Fabio R. Llorella est docteur en ingénierie informatique, diplômé en droit et en physique, et actuellement étudiant en philosophie à l’UNED (Espagne).
Le temps peut-il s’écouler lorsqu’il ne se produit absolument aucun changement ?
Cette question, au cœur de la célèbre expérience de pensée de Sydney Shoemaker, conduit à distinguer la mesure du temps de son être même. En la reprenant, Fabio R. Llorella Costa montre que l’hypothèse d’un « temps sans changement » présuppose peut-être déjà ce qu’elle prétend démontrer. Une réflexion claire et rigoureuse qui mène de l’analyse logique à une interrogation proprement ontologique sur la nature du devenir.
La question soulevée par l’expérience de Shoemaker
Qu’est-ce que le temps ? L’apparente simplicité de cette question contraste avec la difficulté que nous rencontrons lorsque nous tentons d’y répondre. Dans notre expérience quotidienne, le temps apparaît étroitement lié au mouvement et à la transformation. Nous constatons que le temps s’est écoulé parce que quelque chose a changé : la position du Soleil, les aiguilles d’une horloge ou encore la disposition même des objets qui nous entourent. Pourtant, cette association intuitive entre temps et changement ne suffit pas à résoudre la question métaphysique de ce qu’est réellement le temps. On peut se demander si le temps est produit par le changement ou s’il constitue, au contraire, une réalité indépendante au sein de laquelle se déroulent les événements. En d’autres termes : le temps continue-t-il d’exister lorsqu’il ne se produit aucun changement ?
Avant d’élaborer une théorie générale sur la nature du temps, le présent article se propose de répondre à une question plus circonscrite : peut-il exister un intervalle de temps pendant lequel il ne se produise absolument aucun changement ?
De nombreux philosophes ont tenté de répondre à cette question. Parmi eux figure le philosophe américain Sydney Shoemaker, qui formula en 1969 l’une des expériences de pensée les plus célèbres contre l’identification du temps au changement. Son objectif était de montrer que nous pouvons concevoir rationnellement l’existence d’un temps sans changement.
Pour défendre cette possibilité, Shoemaker nous invite à imaginer un monde divisé en trois régions distinctes, désignées par A, B et C. Ces régions communiquent entre elles et sont habitées par des personnes capables d’observer ce qui se passe dans les autres régions.
Dans ce monde imaginaire survient une anomalie : à intervalles réguliers, l’une des régions est complètement figée pendant une année. Durant cette période, aucun changement ne s’y produit. Les habitants des deux autres régions peuvent constater qu’aucun événement ne s’y déroule. Une fois l’année écoulée, la région paralysée retrouve son activité normale et ses habitants recommencent à interagir librement. La situation leur paraît cependant étrange, car les autres régions ont continué d’évoluer tandis qu’eux-mêmes étaient restés figés.
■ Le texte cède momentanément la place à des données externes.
(** * go-small-jsonpath: the path compiler and the query evaluator

    A shallow embedding of [src/jsonpath/jsonpath.go].  Go values are
    modelled as follows.

    - [rune] (Go [int32]) is [Z]; a [[]rune] is a [list Z].
    - positions inside a slice (Go [int], always between 0 and the length
      of a slice that exists in memory) are [nat].
    - the [index] field of a step (Go [int], 64 bits) is a [Z] and the one
      subtraction the evaluator performs on it wraps around, see [wrap_int].
    - a Go [string] is a sequence of bytes, [String.string].
    - [interface{}] holding a decoded JSON value is the inductive [any].
    - a function returning [(T, error)] returns [result T]; a run-time
      panic (an index out of the bounds of a slice) is the outcome [Panic]. *)

From Stdlib Require Import ZArith List String Ascii Bool Lia ZifyBool Floats.
From stdpp Require Import base option list strings gmap.

Local Open Scope Z_scope.

(** ** Outcomes *)

(** One constructor per error site of the source; the payload is the
    position or level the source formats into its message. *)
Inductive errkind : Set :=
  (* strconv *)
  | strconv_syntax | strconv_range
  (* scanners *)
  | parseQuotedName_unexpected_termination
  | parseQuotedName_bad_hex_escape_length
  | parseQuotedName_cannot_parse_hex_escape
  | parseQuotedName_bad_unicode_escape_length_a
  | parseQuotedName_cannot_parse_unicode_escape
  | parseQuotedName_bad_unicode_escape_length_b
  | parseQuotedName_unexpected_termination_on_unicode_escape_a
  | parseQuotedName_unexpected_termination_on_unicode_escape_b
  | parseQuotedName_bad_4_digit_length_a
  | parseQuotedName_cannot_parse_4_digit
  | parseQuotedName_bad_4_digit_length_b
  | parseBareName_empty_expression
  | parseNumber_empty_expression
  | parseHex_empty_expression
  (* compileCore *)
  | compile_path_should_start_with_root
  | compile_unexpected_termination
  | compile_unexpected_termination_in_bracket
  | compile_bad_number_expression
  | compile_integer_cannot_be_parsed
  | compile_bad_quoted_name_expression
  | compile_bracket_is_not_closed
  | compile_unexpected_termination_after_dot
  | compile_unexpected_termination_in_parenthesis
  | compile_bad_function_name_expression
  | compile_parenthesis_is_not_closed
  | compile_bad_name_expression
  | compile_unexpected_character
  (* Query *)
  | query_json_is_not_read
  | query_nil_referenced
  | query_property_does_not_exist
  | query_object_cannot_be_accessed_by_number
  | query_object_cannot_be_accessed_by_function
  | query_array_cannot_be_accessed_by_name
  | query_index_out_of_range
  | query_undefined_function_name
  | query_unexpected_data_type
  (* ReadString *)
  | read_source_is_empty
  | read_unrecognised_tokens
  | read_unmarshal.

Record error : Set := E { kind : errkind; at_pos : nat }.

Inductive result (A : Type) : Type :=
  | Ok (a : A)
  | Err (e : error)
  | Panic.
Arguments Ok {A} a.
Arguments Err {A} e.
Arguments Panic {A}.

Definition bind {A B : Type} (m : result A) (k : A -> result B) : result B :=
  match m with
  | Ok a => k a
  | Err e => Err e
  | Panic => Panic
  end.

Notation "'let*' x ':=' m 'in' k" := (bind m (fun x => k))
  (at level 10, x name, m at level 100, k at level 200, only parsing).

Definition is_ok {A : Type} (m : result A) : bool :=
  match m with Ok _ => true | _ => false end.

Definition is_err {A : Type} (m : result A) : bool :=
  match m with Err _ => true | _ => false end.

(** ** Runes and slices of runes *)

Abbreviation rune := Z (only parsing).

(** [src[i]]: panics outside [0, len(src)). *)
Definition get (src : list rune) (i : nat) : result rune :=
  match src !! i with
  | Some c => Ok c
  | None => Panic
  end.

(** [src[lo:hi]] for [lo <= hi <= len(src)], the only way the source uses
    it (every slice expression there is guarded by a length test). *)
Definition slice (src : list rune) (lo hi : nat) : list rune :=
  take (hi - lo) (drop lo src).

(** Character constants of the source. *)
Abbreviation TAB := 9 (only parsing).
Abbreviation LF := 10 (only parsing).
Abbreviation VT := 11 (only parsing).
Abbreviation FF := 12 (only parsing).
Abbreviation CR := 13 (only parsing).
Abbreviation BS := 8 (only parsing).
Abbreviation SPACE := 32 (only parsing).
Abbreviation BANG := 33 (only parsing).        (* '!' *)
Abbreviation DQUOTE := 34 (only parsing).      (* double quote *)
Abbreviation DOLLAR := 36 (only parsing).      (* '$' *)
Abbreviation SQUOTE := 39 (only parsing).      (* single quote *)
Abbreviation LPAREN := 40 (only parsing).      (* '(' *)
Abbreviation RPAREN := 41 (only parsing).      (* ')' *)
Abbreviation MINUS := 45 (only parsing).       (* '-' *)
Abbreviation DOT := 46 (only parsing).         (* '.' *)
Abbreviation SLASH := 47 (only parsing).       (* '/' *)
Abbreviation DIGIT0 := 48 (only parsing).      (* '0' *)
Abbreviation DIGIT9 := 57 (only parsing).      (* '9' *)
Abbreviation COLON := 58 (only parsing).       (* ':' *)
Abbreviation ATSIGN := 64 (only parsing).      (* '@' *)
Abbreviation UPPER_A := 65 (only parsing).
Abbreviation UPPER_F := 70 (only parsing).
Abbreviation LBRACKET := 91 (only parsing).    (* '[' *)
Abbreviation BACKSLASH := 92 (only parsing).   (* backslash *)
Abbreviation RBRACKET := 93 (only parsing).    (* ']' *)
Abbreviation BACKTICK := 96 (only parsing).    (* '`' *)
Abbreviation LOWER_A := 97 (only parsing).
Abbreviation LOWER_F := 102 (only parsing).
Abbreviation LBRACE := 123 (only parsing).     (* '{' *)
Abbreviation RBRACE := 125 (only parsing).     (* '}' *)
Abbreviation TILDE := 126 (only parsing).      (* '~' *)

(** ** The Go library functions the source calls *)

Module unicode.

(** [unicode.IsSpace]: in Latin-1 the characters
    '\t' '\n' '\v' '\f' '\r' ' ' U+0085 U+00A0; above it the code points
    of the White_Space property. *)
Definition IsSpace (r : rune) : bool :=
  if (0 <=? r) && (r <=? 255) then
    ((TAB <=? r) && (r <=? CR)) || (r =? SPACE) || (r =? 133) || (r =? 160)
  else
    (r =? 5760) || ((8192 <=? r) && (r <=? 8202)) || (r =? 8232)
    || (r =? 8233) || (r =? 8239) || (r =? 8287) || (r =? 12288).

(** [unicode.IsControl]: category Cc, U+0000..U+001F and U+007F..U+009F. *)
Definition IsControl (r : rune) : bool :=
  ((0 <=? r) && (r <=? 31)) || ((127 <=? r) && (r <=? 159)).

End unicode.

(** The test [unicode.IsSpace(ch) || unicode.IsControl(ch)] that the
    scanners repeat. *)
Definition is_blank (ch : rune) : bool :=
  unicode.IsSpace ch || unicode.IsControl ch.

Module utf8.

Definition RuneError : rune := 65533.    (* U+FFFD *)
Definition MaxRune : rune := 1114111.    (* U+10FFFF *)

Definition byte_of (z : Z) : ascii := ascii_of_N (Z.to_N (z mod 256)).
Definition of_byte (b : ascii) : Z := Z.of_N (N_of_ascii b).

(** [utf8.AppendRune]/[EncodeRune]: negative values, surrogates and values
    above [MaxRune] are written as U+FFFD. *)
Definition EncodeRune (r : rune) : list ascii :=
  if (0 <=? r) && (r <=? 127) then [byte_of r]
  else if (0 <=? r) && (r <=? 2047) then
    [byte_of (Z.lor 192 (Z.shiftr r 6));
     byte_of (Z.lor 128 (Z.land r 63))]
  else if (r <? 0) || (MaxRune <? r) || ((55296 <=? r) && (r <=? 57343)) then
    [byte_of 239; byte_of 191; byte_of 189]
  else if r <=? 65535 then
    [byte_of (Z.lor 224 (Z.shiftr r 12));
     byte_of (Z.lor 128 (Z.land (Z.shiftr r 6) 63));
     byte_of (Z.lor 128 (Z.land r 63))]
  else
    [byte_of (Z.lor 240 (Z.shiftr r 18));
     byte_of (Z.lor 128 (Z.land (Z.shiftr r 12) 63));
     byte_of (Z.lor 128 (Z.land (Z.shiftr r 6) 63));
     byte_of (Z.lor 128 (Z.land r 63))].

Definition is_cont (b : Z) : bool := (128 <=? b) && (b <=? 191).

(** [utf8.DecodeRune] on a non-empty input [p0 :: rest]: the rune and its
    width.  Malformed input gives [(RuneError, 1)]. *)
Definition DecodeRune (p0 : Z) (rest : list Z) : rune * nat :=
  if p0 <? 128 then (p0, 1%nat)
  else if (p0 <? 194) || (244 <? p0) then (RuneError, 1%nat)
  else
    let sz : nat :=
      if p0 <? 224 then 2%nat else if p0 <? 240 then 3%nat else 4%nat in
    let lo := if p0 =? 224 then 160 else if p0 =? 240 then 144 else 128 in
    let hi := if p0 =? 237 then 159 else if p0 =? 244 then 143 else 191 in
    match rest with
    | [] => (RuneError, 1%nat)
    | b1 :: rest1 =>
      if (b1 <? lo) || (hi <? b1) then (RuneError, 1%nat)
      else if (sz <=? 2)%nat then
        (Z.lor (Z.shiftl (Z.land p0 31) 6) (Z.land b1 63), 2%nat)
      else
        match rest1 with
        | [] => (RuneError, 1%nat)
        | b2 :: rest2 =>
          if negb (is_cont b2) then (RuneError, 1%nat)
          else if (sz <=? 3)%nat then
            (Z.lor (Z.lor (Z.shiftl (Z.land p0 15) 12)
                          (Z.shiftl (Z.land b1 63) 6))
                   (Z.land b2 63), 3%nat)
          else
            match rest2 with
            | [] => (RuneError, 1%nat)
            | b3 :: _ =>
              if negb (is_cont b3) then (RuneError, 1%nat)
              else
                (Z.lor (Z.lor (Z.lor (Z.shiftl (Z.land p0 7) 18)
                                     (Z.shiftl (Z.land b1 63) 12))
                              (Z.shiftl (Z.land b2 63) 6))
                       (Z.land b3 63), 4%nat)
            end
        end
    end.

End utf8.

(** [string(buf)] for [buf []rune]. *)
Definition string_of_runes (buf : list rune) : string :=
  string_of_list_ascii (flat_map utf8.EncodeRune buf).

(** [[]rune(s)]: the runes of [s], one U+FFFD per byte that starts no
    well-formed encoding.  [skip] counts the bytes of the current rune that
    are still to be passed over. *)
Fixpoint decode_runes (skip : nat) (bs : list Z) : list rune :=
  match bs with
  | [] => []
  | b :: rest =>
    match skip with
    | S k => decode_runes k rest
    | O =>
      let '(r, size) := utf8.DecodeRune b rest in
      r :: decode_runes (size - 1) rest
    end
  end.

Definition runes_of_string (s : string) : list rune :=
  decode_runes 0 (map utf8.of_byte (list_ascii_of_string s)).

Module strconv.

Definition maxUint64 : Z := 2 ^ 64 - 1.

(** The digit value [ParseUint] gives a byte: '0'..'9', then letters of
    either case from 10 on; nothing else is a digit. *)
Definition digit_of (c : Z) : option Z :=
  if (DIGIT0 <=? c) && (c <=? DIGIT9) then Some (c - DIGIT0)
  else
    let l := Z.lor c 32 in
    if (LOWER_A <=? l) && (l <=? 122) then Some (l - LOWER_A + 10)
    else None.

(** The loop of [strconv.ParseUint(s, base, 64)] for an explicit base:
    no prefix and no underscore is accepted. *)
Fixpoint ParseUint_loop (base : Z) (n : Z) (s : list Z) : result Z :=
  match s with
  | [] => Ok n
  | c :: s' =>
    match digit_of c with
    | None => Err (E strconv_syntax 0)
    | Some d =>
      if base <=? d then Err (E strconv_syntax 0)
      else if maxUint64 / base + 1 <=? n then Err (E strconv_range 0)
      else
        let n1 := n * base + d in
        if maxUint64 <? n1 then Err (E strconv_range 0)
        else ParseUint_loop base n1 s'
    end
  end.

Definition ParseUint (s : list Z) (base : Z) : result Z :=
  match s with
  | [] => Err (E strconv_syntax 0)
  | _ => ParseUint_loop base 0 s
  end.

(** [strconv.ParseInt(s, base, 64)] for [base] 10 or 16. *)
Definition ParseInt (s : string) (base : Z) : result Z :=
  let bs := map utf8.of_byte (list_ascii_of_string s) in
  match bs with
  | [] => Err (E strconv_syntax 0)
  | c :: bs' =>
    let neg := c =? MINUS in
    let body := if (c =? 43) || (c =? MINUS) then bs' else bs in
    let* un := ParseUint body base in
    let cutoff := 2 ^ 63 in
    if negb neg && (cutoff <=? un) then Err (E strconv_range 0)
    else if neg && (cutoff <? un) then Err (E strconv_range 0)
    else Ok (if neg then - un else un)
  end.

End strconv.

(** [rune(v)] for [v int64] and [int(v)] for [v int64]: conversions between
    integer types keep the low bits. *)
Definition wrap_bits (w : Z) (z : Z) : Z :=
  (z + 2 ^ (w - 1)) mod 2 ^ w - 2 ^ (w - 1).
Ces paralysies se produisent périodiquement dans les différentes régions. Jusqu’ici, nous ne sommes pas encore en présence d’un cas de temps sans changement, puisque chaque fois qu’une région est paralysée, les deux autres demeurent actives.
Imaginons maintenant que les paralysies suivent le schéma suivant : la région A est paralysée tous les trois ans, la région B tous les quatre ans et la région C tous les cinq ans. Il en résulte que, tous les soixante ans, les trois régions se trouvent simultanément paralysées pendant une année entière.
Shoemaker considère que nous disposons alors de ce que nous recherchions : un monde dans lequel existe une période de temps sans changement et dont les habitants peuvent prédire qu’une telle période s’est effectivement produite.
L’expérience de pensée entend ainsi démontrer que nous pouvons avoir des raisons rationnelles de croire à l’existence d’un intervalle de temps au cours duquel il ne s’est produit absolument aucun changement. Si cette conclusion était correcte, le changement ne constituerait plus une condition nécessaire de l’existence du temps. Le temps pourrait continuer de s’écouler même si l’univers tout entier demeurait parfaitement immobile.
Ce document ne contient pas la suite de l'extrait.